Well maybe not the MOST emotional, but it is certainly up there... and it's not even the end of the week yet.
So let's start with Monday.
Most of Monday was a super happy fun time because it was Lauren's birthday and we celebrated it by going to BJs and eating Lauren's fave, pizookies! It was an awesome party fun time with a lot of awesome party fun time people that all love Lauren.
The emotional part of Monday was with the series finale of How I Met Your Mother, which I have grown emotional attachments to and have marathoned all of the seasons at least two times... and now it's over. A lot of people hated the ending, and I must admit that I was very frustrated at some parts (so frustrated I almost threw my computer at the wall), but I was very happy at others, and very sad at others. There was just a roller coaster of emotions and now I cannot believe it's over. I was crying for at least 5 minutes. I know I'm a freak, a normal person would not cry when a show ends, but not me... I guess I am just not normal. I called my dad afterwards and I was very disappointed in him, he didn't understand the blue french horn thing at the end of the episode!!! He has watched this show longer than I have (granted he does not waste his breaks marathoning it like I do but still) and still did not understand the reference... HIMYM noobs man...
Then Tuesday rolled around...
I left my english class a little early to make my home to Mesa. Why you might ask? Because my best friend for life and all eternity was being set apart that night and leaving early the next morning.
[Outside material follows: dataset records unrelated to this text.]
Lemma process_handler_success ins r :
  ReflectArgs (Args s) = (ins, None) →
  args_match ins (task_In task) = true →
  task_Func task (map reflect_call.unbox ins) = (r, None) →
  process d =
  ([LogStarted (Name s); HandlerCall (map reflect_call.unbox ins);
    LogFinished (Name s); LogResult r]
     ++ map (fun c => SendTask (if Immutable s then c
                                else prepend (resultArg (task_Out task) r) c))
          (OnSuccess s), Ok tt).
Proof.
  intros Hargs Hok Hrun. unfold processMessage, GetRegisteredTask.
  rewrite Hdecoded, Hregistered, Hargs, (Call_match _ _ Hok), Hrun.
  cbn [snd fst]. rewrite bind_Ok. cbn -[finalize].
  rewrite finalize_success. reflexivity.
Qed.

End Paths.

(** ** The memory-level [finalize] *)

Section MemFacts.

Implicit Types (h : Mem.heap) (m c p : Mem.Sig) (sl : Mem.slice).

(** Induction over a signature and the signatures nested in its lists. *)
Lemma Sig_nested_ind (P : Mem.Sig → Prop) :
  (∀ n a i ss es, Forall P ss → Forall P es → P (Mem.mkSig n a i ss es)) →
  ∀ m, P m.
Proof.
  intros step. fix IH 1. intros [n a i ss es]. apply step.
  - induction ss as [|c ss IHss]; constructor; [apply IH | exact IHss].
  - induction es as [|c es IHes]; constructor; [apply IH | exact IHes].
Qed.

Lemma slice_ok_mono h h' sl :
  h ⊆ h' → Mem.slice_ok h sl = true → Mem.slice_ok h' sl = true.
Proof.
  intros Hsub. unfold Mem.slice_ok. destruct (Mem.ptr sl) as [l|]; [|done].
  destruct (h !! l) as [arr|] eqn:Hl; [|done].
  by rewrite (lookup_weaken _ _ _ _ Hl Hsub).
Qed.

Lemma read_mono h h' sl :
  h ⊆ h' → Mem.slice_ok h sl = true → Mem.read h' sl = Mem.read h sl.
Proof.
  intros Hsub. unfold Mem.slice_ok, Mem.read. destruct (Mem.ptr sl) as [l|]; [|done].
  destruct (h !! l) as [arr|] eqn:Hl; [|done].
  by rewrite (lookup_weaken _ _ _ _ Hl Hsub).
Qed.

Lemma wf_unfold h m :
  Mem.wf h m = Mem.slice_ok h (Mem.Args m)
               && forallb (Mem.wf h) (Mem.OnSuccess m)
               && forallb (Mem.wf h) (Mem.OnError m).
Proof. by destruct m. Qed.

Lemma wf_mono h h' m : h ⊆ h' → Mem.wf h m = true → Mem.wf h' m = true.
Proof.
  intros Hsub. induction m as [n a i ss es IHs IHe] using Sig_nested_ind.
  rewrite !wf_unfold. cbn [Mem.Args Mem.OnSuccess Mem.OnError].
  rewrite !andb_true_iff, !forallb_forall.
  intros [[Ha Hs] He]. repeat split.
  - by eapply slice_ok_mono.
  - intros c Hc. rewrite Forall_forall in IHs. apply IHs; [by apply list_elem_of_In|auto].
  - intros c Hc. rewrite Forall_forall in IHe. apply IHe; [by apply list_elem_of_In|auto].
Qed.

Lemma view_mono h h' m : h ⊆ h' → Mem.wf h m = true → view h' m = view h m.
Proof.
  intros Hsub. induction m as [n a i ss es IHs IHe] using Sig_nested_ind.
  rewrite wf_unfold. cbn [Mem.Args Mem.OnSuccess Mem.OnError view Mem.Name Mem.Immutable].
  rewrite !andb_true_iff, !forallb_forall.
  intros [[Ha Hs] He]. f_equal.
  - by apply read_mono.
  - apply map_ext_in. intros c Hc. rewrite Forall_forall in IHs.
    apply IHs; [by apply list_elem_of_In|auto].
  - apply map_ext_in. intros c Hc. rewrite Forall_forall in IHe.
    apply IHe; [by apply list_elem_of_In|auto].
Qed.

Lemma Forall_wf_mono h h' (cs : list Mem.Sig) :
  h ⊆ h' → Forall (fun c => Mem.wf h c = true) cs → Forall (fun c => Mem.wf h' c = true) cs.
Proof.
  intros Hsub Hwf. eapply Forall_impl; [exact Hwf|].
  intros c. by apply wf_mono.
Qed.

Lemma map_view_mono h h' (cs : list Mem.Sig) :
  h ⊆ h' → Forall (fun c => Mem.wf h c = true) cs → map (view h') cs = map (view h) cs.
Proof.
  intros Hsub Hwf. induction Hwf as [|c cs Hc _ IH]; simpl; [done|].
  by rewrite IH, (view_mono h h' c).
Qed.

End MemFacts.

Section MemSteps.

Implicit Types (h : Mem.heap) (m c p : Mem.Sig) (sl : Mem.slice).

Lemma St_bind_Ok {A B} (m : Mem.St A) (k : A → Mem.St B) h h1 a :
  m h = (h1, [], Ok a) → (m ≫= k) h = k a h1.
Proof.
  intros Hm. unfold mbind, Mem.St_bind. rewrite Hm.
  by destruct (k a h1) as [[h2 tr] r].
Qed.

Lemma elements_read h sl :
  Mem.slice_ok h sl = true → Mem.elements sl h = (h, [], Ok (Mem.read h sl)).
Proof.
  unfold Mem.slice_ok, Mem.elements, Mem.read.
  destruct (Mem.ptr sl) as [l|]; [|done].
  destruct (h !! l) as [arr|] eqn:Hl; [|done]. intros _.
  erewrite St_bind_Ok; cycle 1.
  { unfold Mem.load_array. by rewrite Hl. }
  reflexivity.
Qed.

(** Building [append([]TaskArg{x}, sl...)]: the result is backed by an
    array that was not there before and holds [x] followed by what [sl]
    shows; no array that was there is written. *)
Lemma prepend_step {B} h (x : TaskArg) sl (k : Mem.slice → Mem.St B) :
  Mem.slice_ok h sl = true →
  ∃ h' l,
    (lit ← Mem.slice_lit [x]; rest ← Mem.elements sl;
     args ← Mem.append lit rest; k args) h
    = k (Mem.mkSlice (Some l) (S (length (Mem.read h sl))) (S (length (Mem.read h sl)))) h'
    ∧ h ⊆ h' ∧ h !! l = None ∧ h' !! l = Some (x :: Mem.read h sl).
Proof.
  intros Hok.
  set (l1 := fresh (dom h)).
  assert (Hl1 : h !! l1 = None) by (apply not_elem_of_dom, is_fresh).
  set (h1 := <[l1 := [x]]> h).
  assert (Hsub1 : h ⊆ h1) by (by apply insert_subseteq).
  assert (Hlit : Mem.slice_lit [x] h = (h1, [], Ok (Mem.mkSlice (Some l1) 1 1))).
  { unfold Mem.slice_lit. by erewrite St_bind_Ok. }
  rewrite (St_bind_Ok _ _ _ _ _ Hlit).
  rewrite (St_bind_Ok _ _ _ _ _ (elements_read h1 sl (slice_ok_mono _ _ _ Hsub1 Hok))).
  rewrite (read_mono _ _ _ Hsub1 Hok).
  destruct (Mem.read h sl) as [|y rest] eqn:Hrest.
  - exists h1, l1. split; [|split; [done|split; [done|]]].
    + apply St_bind_Ok.
      unfold Mem.append. cbn [Mem.len Mem.cap Mem.ptr length Nat.add Nat.leb].
      erewrite St_bind_Ok; cycle 1.
      { unfold Mem.load_array, h1. by rewrite lookup_insert_eq. }
      unfold mbind, Mem.St_bind, Mem.store_array. cbn.
      f_equal. f_equal. unfold h1. by rewrite insert_insert_eq.
    + unfold h1. by rewrite lookup_insert_eq.
  - set (l2 := fresh (dom h1)).
    assert (Hl2 : h1 !! l2 = None) by (apply not_elem_of_dom, is_fresh).
    set (h2 := <[l2 := x :: y :: rest]> h1).
    assert (Hsub2 : h1 ⊆ h2) by (by apply insert_subseteq).
    exists h2, l2. split; [|split; [by etrans|split]].
    + apply St_bind_Ok.
      unfold Mem.append. cbn [Mem.len Mem.cap Mem.ptr length Nat.add Nat.leb].
      assert (Hold : Mem.elements (Mem.mkSlice (Some l1) 1 1) h1 = (h1, [], Ok [x])).
      { unfold Mem.elements. cbn [Mem.ptr Mem.len].
        erewrite St_bind_Ok; cycle 1.
        { unfold Mem.load_array, h1. by rewrite lookup_insert_eq. }
        reflexivity. }
      rewrite (St_bind_Ok _ _ _ _ _ Hold).
      by erewrite St_bind_Ok.
    + destruct (h !! l2) as [arr|] eqn:Hl; [|done].
      by rewrite (lookup_weaken _ _ _ _ Hl Hsub1) in Hl2.
    + unfold h2. by rewrite lookup_insert_eq.
Qed.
Before she was set apart we had our final hangout for a year and a half. We went and drank our last Jones and played one of our favorite card games, Shang Hai, at bahama bucks. I've got a pretty big mouth when it comes to card games and I am really competitive, but at least I can back it up because I slaughtered her and Parker... by a lot. Should I have let her win because she was leaving? Maybe, that seems like something a good friend would do... but no I am not just a "good friend" I am her "best friend" so there was no other option to destroy her at the game that she introduced to me the first time we went camping together. After the game we part ways for an hour and a half so she could go eat her last family dinner. At 8:30 I went back to her house to watch her be set apart. It was such an awesome experience and I am so happy she invited me to come. Any doubt or worry that I had for her being in Honduras was gone after her blessing. I know she is going to be such an amazing missionary and everyone in Honduras is going to absolutely adore her. She has such a sweet family as an amazing support system for her and I know there are going to be many more people that love and care for her that are going to be supporting and praying for her the whole time she is out serving. In case you were wondering, yes I was crying, yes I am a total cryer, and there was no way I could hold my tears in during that experience.
After her setting apart I went to go sulk and talk away my sadness and happiness Zach. He's pretty awesome and just talking to him makes me feel a lot better.
Wednesday Morning 6:30 AM
Since I had an exam at 10 AM today I was unable to go to the airport with Sadie to say goodbye so I had to bid my farewell to her before she left for the airport at 6:50 AM. I've gone through my brothers leaving and I have progressively gotten better at not crying when people leave for their missions. I held back my tears the best that I could so Sadie wouldn't cry either. Even though no tears came out of my eyes my heart was bawling on the inside. It's such a bittersweet thing to watch someone you love go on a mission. My whole car ride home I thought about all the amazing times Sadie and I have had together the past four years. Our adventures have been put on hold for a little while but they definitely aren't over. I can't believe the time has finally come for her to serve, it still hasn't completely hit me but I'm sure in an hour I'll just give up and lay on the floor and cry. What's helping me cope right now is the fact that she has put me in charge of her instagram and facebook, it's pretty awesome.
She's my best friend and sister and my go to girl. Through short hair and long hair and through red hair and brown hair through cute boys and dumb boys and even when I moved to Tucson she has stuck by my side and I'll stick by hers while she is in Honduras. So since you all love mine and Sadie's friendship so much here is a plethora of photos that make me cry just looking at them.
So since I have gone through a plethora of emotions in a span of three days I'm ready for a no-so emotion end of the week.